Following Horton’s example, American Lilly King wagged her finger at the twice-banned Russian swimmer Yulia Efimova and accused her of cheating before heats on Aug. 8, comments that were later supported by swimming legend Michael Phelps.
“I guess it worked because Lilly King was obviously more comfortable talking about it and so were other athletes,” Horton said.
Doping has become a defining issue of the Games, with athletes more outspoken than ever before. The comments have increased tensions between Western athletes and those competing for China and Russia.
“It all get pretty out of control. I had 450,000 hate comments on one of my Instagram photos,” Horton said.
Chinese state media called Australia “uncivilised” and “Britain’s offshore prison”, while the Australian Olympic Committee deleted thousands of vitriolic comments left on Horton’s Instagram account.

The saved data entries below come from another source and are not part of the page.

(* ===== verification/Command.v ===== *)
(** * The console (common/pof_command.c)

    The commands typed at the terminal of the switch.  Of what is printed the
    structures and the headings of the slots are recorded, on the terminal and in
    the log file; prompts, echoes and hints are left out ([printf] of a missing
    slot prints "(null)" with the C library of the target).  The console holds
    the lock of the log while a command runs, except around the calls its author
    has marked: a message of the switch printed meanwhile by the same task waits
    for that lock for ever. *)

From S2P Require Import Prelude Codec Env Hmap IdMap DList LocalRes ByteTransfer Slot Parse PortMgr Boot Text Config Listen.
From Stdlib Require String.
Import String.StringSyntax.
#[local] Open Scope string_scope.

(** ** State *)

(** The heading of a slot, or a structure. *)
Inductive shown := Heading (slotID : Z) | Shown (r : reply).

(** The configuration, the datapath, standard input, and what has been printed. *)
Record cmst := mkCm { cm_cf : config; cm_d : dpst; cm_stdin : list Z; cm_term : list shown; cm_logged : list shown }.
Implicit Types (s : cmst) (p q : addr) (lr : pof_local_resource).

Definition set_cm_cf cf s := mkCm cf (cm_d s) (cm_stdin s) (cm_term s) (cm_logged s).
Definition set_cm_d d s := mkCm (cm_cf s) d (cm_stdin s) (cm_term s) (cm_logged s).
Definition set_cm_stdin l s := mkCm (cm_cf s) (cm_d s) l (cm_term s) (cm_logged s).

(** [POF_COMMAND_PRINT]: to the log file, if there is one, and to the terminal, if
    the commands are enabled. *)
Definition show (x : list shown) s : cmst :=
  let g := g_log (cm_cf s) in
  mkCm (cm_cf s) (cm_d s) (cm_stdin s) (if cmdEnable g then cm_term s ++ x else cm_term s)
    (match log_fp g with Some _ => cm_logged s ++ x | None => cm_logged s end).
Definition print_reply (r : reply) s : cmst := show [Shown r] s.

(** [SET_DBG_ENABLED] and the others. *)
Definition set_dbg (b : bool) cf : config :=
  set_log (mkLog (log_fp (g_log cf)) (colorEnable (g_log cf)) b (cmdEnable (g_log cf)) (errEnable (g_log cf))) cf.
Definition set_color (b : bool) cf : config :=
  set_log (mkLog (log_fp (g_log cf)) b (dbgEnable (g_log cf)) (cmdEnable (g_log cf)) (errEnable (g_log cf))) cf.

Section console.
Context (system : nat -> sys) (self : Z).

(** ** Listings *)

Definition print_each {V} (rs : resource V) (mk : V -> reply) s : St cmst :=
  r ← HMAP_NODES_IN_STRUCT_TRAVERSE (R := Empty_set) (fun _ => res_hm rs)
        (fun q s => v ← lift (res_load q rs); mret (inr (print_reply (mk v) s))) s;
  mret (loop_end r).

(** The loop the listing commands share: the slots with their headings. *)
Definition print_slots (body : pof_local_resource -> cmst -> St cmst) s : St cmst :=
  r ← HMAP_NODES_IN_STRUCT_TRAVERSE (R := Empty_set) (fun s => res_hm (slotMap (d_dp (cm_d s))))
        (fun p s =>
           lr ← lift (res_load p (slotMap (d_dp (cm_d s))));
           s ← body lr (show [Heading (lr_slotID lr)] s);
           mret (inr s)) s;
  mret (loop_end r).

Definition cmdPrintFlowEntrys (table : tableInfo) : cmst -> St cmst := print_each (tb_entries table) REntry.
Definition cmdPrintFlowTable (table : tableInfo) s : St cmst := cmdPrintFlowEntrys table (print_reply (RTable table) s).
Definition print_tables lr s : St cmst :=
  r ← HMAP_NODES_IN_STRUCT_TRAVERSE (R := Empty_set) (fun _ => res_hm (lr_tables lr))
        (fun q s => table ← lift (res_load q (lr_tables lr)); s ← cmdPrintFlowTable table s; mret (inr s)) s;
  mret (loop_end r).
Definition cmdPrintFlowTables : cmst -> St cmst := print_slots print_tables.

Definition usr_cmd_tables : cmst -> St cmst := cmdPrintFlowTables.
Definition usr_cmd_ports : cmst -> St cmst := print_slots (fun lr => print_each (lr_ports lr) RPort).
Definition usr_cmd_groups : cmst -> St cmst := print_slots (fun lr => print_each (lr_groups lr) RGroup).
Definition usr_cmd_meters : cmst -> St cmst := print_slots (fun lr => print_each (lr_meters lr) RMeter).
Definition usr_cmd_counters : cmst -> St cmst := print_slots (fun lr => print_each (lr_counters lr) RCounter).

Definition usr_cmd_switch_config s : St cmst := mret (print_reply (RConfig (poflr_switch_config (dp_device (d_dp (cm_d s))))) s).
Definition usr_cmd_switch_feature s : St cmst := mret (print_reply (RFeature (poflr_switch_feature (dp_device (d_dp (cm_d s))))) s).
Definition usr_cmd_table_resource s : St cmst := mret (print_reply (RTableResource (poflr_table_resource_desc (dp_device (d_dp (cm_d s))))) s).
Definition usr_cmd_version s : St cmst := text ← lift (cstr (cf_version (cm_cf s))); mret (print_reply (RVersion text) s).
Definition usr_cmd_state s : St cmst := mret (print_reply (RState (g_states (cm_cf s))) s).

(** The commands in their order. *)
Definition cmdPrintHelp s : St cmst := mret s.
Definition usr_cmd_help s : St cmst := cmdPrintHelp s.

(** ** Ports *)

Definition split_arg_into (n : nat) (arg : option (list Z)) s : St (list (option (list Z)) * cmst) :=
  '(args, saved) ← lift (pofbf_split_str arg 44 n (cf_strtok (cm_cf s)));
  mret (args, set_cm_cf (set_strtok (Some saved) (cm_cf s)) s).

(** The lock is off while [poflr_add_port] runs. *)
Definition usr_cmd_addport (arg : option (list Z)) s : St cmst :=
  if negb (is_custom (cm_cf s)) then mret s
  else
    '(args, s) ← split_arg_into 2 arg s;
    match default None (args !! 0%nat) with
    | None => mret s
    | Some name =>
        '(_, slot) ← name_and_slot args;
        found ← lift (pofdp_get_local_resource slot (d_dp (cm_d s)));
        match found with
        | None => mret s
        | Some p => '(_, d) ← on_slot_ports p (poflr_add_port system name) (cm_d s); mret (set_cm_d d s)
        end
    end.

(** The lock is on while [poflr_del_port] runs: every error but that of a port not
    found is printed, and does not return. *)
Definition usr_cmd_delport (arg : option (list Z)) s : St cmst :=
  if negb (is_custom (cm_cf s)) then mret s
  else
    '(args, s) ← split_arg_into 2 arg s;
    match default None (args !! 0%nat) with
    | None => mret s
    | Some name =>
        '(_, slot) ← name_and_slot args;
        found ← lift (pofdp_get_local_resource slot (d_dp (cm_d s)));
        match found with
        | None => mret s
        | Some p =>
            '(ret, d) ← on_slot_ports p (poflr_del_port system self name) (cm_d s);
            if (ret =? POF_OK) || (ret =? POF_ERROR) then mret (set_cm_d d s) else fault
        end
    end.

(** The lock is off while the slots are cleared. *)
Definition usr_cmd_clear_resource s : St cmst :=
  '(_, dp) ← each_slot poflr_clear_resource (d_dp (cm_d s));
  mret (set_cm_d (mkDpst dp (d_index (cm_d s)) (d_list (cm_d s)) (d_time (cm_d s))) s).

(** ** Switches *)

Definition usr_cmd_enable_debug s : St cmst := mret (set_cm_cf (state_copy ST_debug_on (lit "ON") (set_dbg true (cm_cf s))) s).
Definition usr_cmd_disable_debug s : St cmst := mret (set_cm_cf (state_copy ST_debug_on (lit "OFF") (set_dbg false (cm_cf s))) s).
Definition usr_cmd_enable_color s : St cmst := mret (set_cm_cf (state_copy ST_debug_color_on (lit "ON") (set_color true (cm_cf s))) s).
Definition usr_cmd_disable_color s : St cmst := mret (set_cm_cf (state_copy ST_debug_color_on (lit "OFF") (set_color false (cm_cf s))) s).
Definition usr_cmd_enable_promisc s : St cmst := mret (set_cm_cf (state_copy ST_promisc_on (lit "ON") (set_filter promisc (cm_cf s))) s).
Definition usr_cmd_disable_promisc s : St cmst := mret (set_cm_cf (state_copy ST_promisc_on (lit "OFF") (set_filter no_promisc (cm_cf s))) s).

(** Without MALLOC_DEBUG. *)
Definition usr_cmd_memory s : St cmst := mret s.
Definition usr_cmd_test (arg : option (list Z)) s : St cmst := '(_, s) ← split_arg_into 4 arg s; mret s.
Definition usr_cmd_quit s : St cmst := mret s.
Definition usr_cmd_exit s : St cmst := mret s.

(** ** The loop *)

(** [usr_cmd_##STRING(arg, dp)]. *)
Definition usr_cmd_run (c : usr_cmd) (arg : option (list Z)) : cmst -> St cmst :=
  match c with
  | POFUC_help => usr_cmd_help | POFUC_quit => usr_cmd_quit | POFUC_exit => usr_cmd_exit
  | POFUC_switch_config => usr_cmd_switch_config | POFUC_switch_feature => usr_cmd_switch_feature
  | POFUC_table_resource => usr_cmd_table_resource | POFUC_ports => usr_cmd_ports | POFUC_tables => usr_cmd_tables
  | POFUC_groups => usr_cmd_groups | POFUC_meters => usr_cmd_meters | POFUC_counters => usr_cmd_counters
  | POFUC_version => usr_cmd_version | POFUC_state => usr_cmd_state
  | POFUC_enable_promisc => usr_cmd_enable_promisc | POFUC_disable_promisc => usr_cmd_disable_promisc
  | POFUC_addport => usr_cmd_addport arg | POFUC_delport => usr_cmd_delport arg
  | POFUC_test => usr_cmd_test arg | POFUC_clear_resource => usr_cmd_clear_resource
  | POFUC_enable_debug => usr_cmd_enable_debug | POFUC_disable_debug => usr_cmd_disable_debug
  | POFUC_enable_color => usr_cmd_enable_color | POFUC_disable_color => usr_cmd_disable_color | POFUC_memory => usr_cmd_memory
  end.

(** The command, [*arg], and the state. *)
Definition usr_cmd_gets (arg : option (list Z)) s : St (Z * option (list Z) * cmst) :=
  match fgets POF_CMD_STR_LEN (cm_stdin s) with
  | None => mret (0xff, arg, s)
  | Some (line, rest) =>
      '(cmd_, arg, saved) ← lift (line_words line);
      mret (type_of_word cmd_, arg, set_cm_stdin rest (set_cm_cf (set_strtok (Some saved) (cm_cf s)) s))
  end.

(** Every round takes a character, until the input ends: then the loop goes on
    for ever, which no fuel is enough for. *)
Fixpoint console_loop (fuel : nat) (arg : option (list Z)) s : St cmst :=
  match fuel with
  | O => fault
  | S fuel =>
      '(usr_cmd_type, arg, s) ← usr_cmd_gets arg s;
      if (usr_cmd_type =? number_of_cmd POFUC_quit) || (usr_cmd_type =? number_of_cmd POFUC_exit) then mret s
      else
        match cmd_of_number usr_cmd_type with
        | None => console_loop fuel arg s
        | Some c => s ← usr_cmd_run c arg s; console_loop fuel arg s
        end
  end.
Definition pof_runing_command s : St cmst := console_loop (S (length (cm_stdin s))) None s.
End console.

Efimova, who won the right to compete after winning an appeal against a ban, said there were circumstances when athletes were unknowingly drugged and everyone deserved a second chance.
“The bottom line is what you put in your body is your responsibility, he said. “If you are taking stuff that you do not know what it is, then really it is your fault.”
Horton, who hopes to compete in the 2020 Olympics in Tokyo, said he was looking forward to seeing more of Rio and watching other sporting events now that swimming is over.
Not in his plans, however, is a visit to his rival’s country.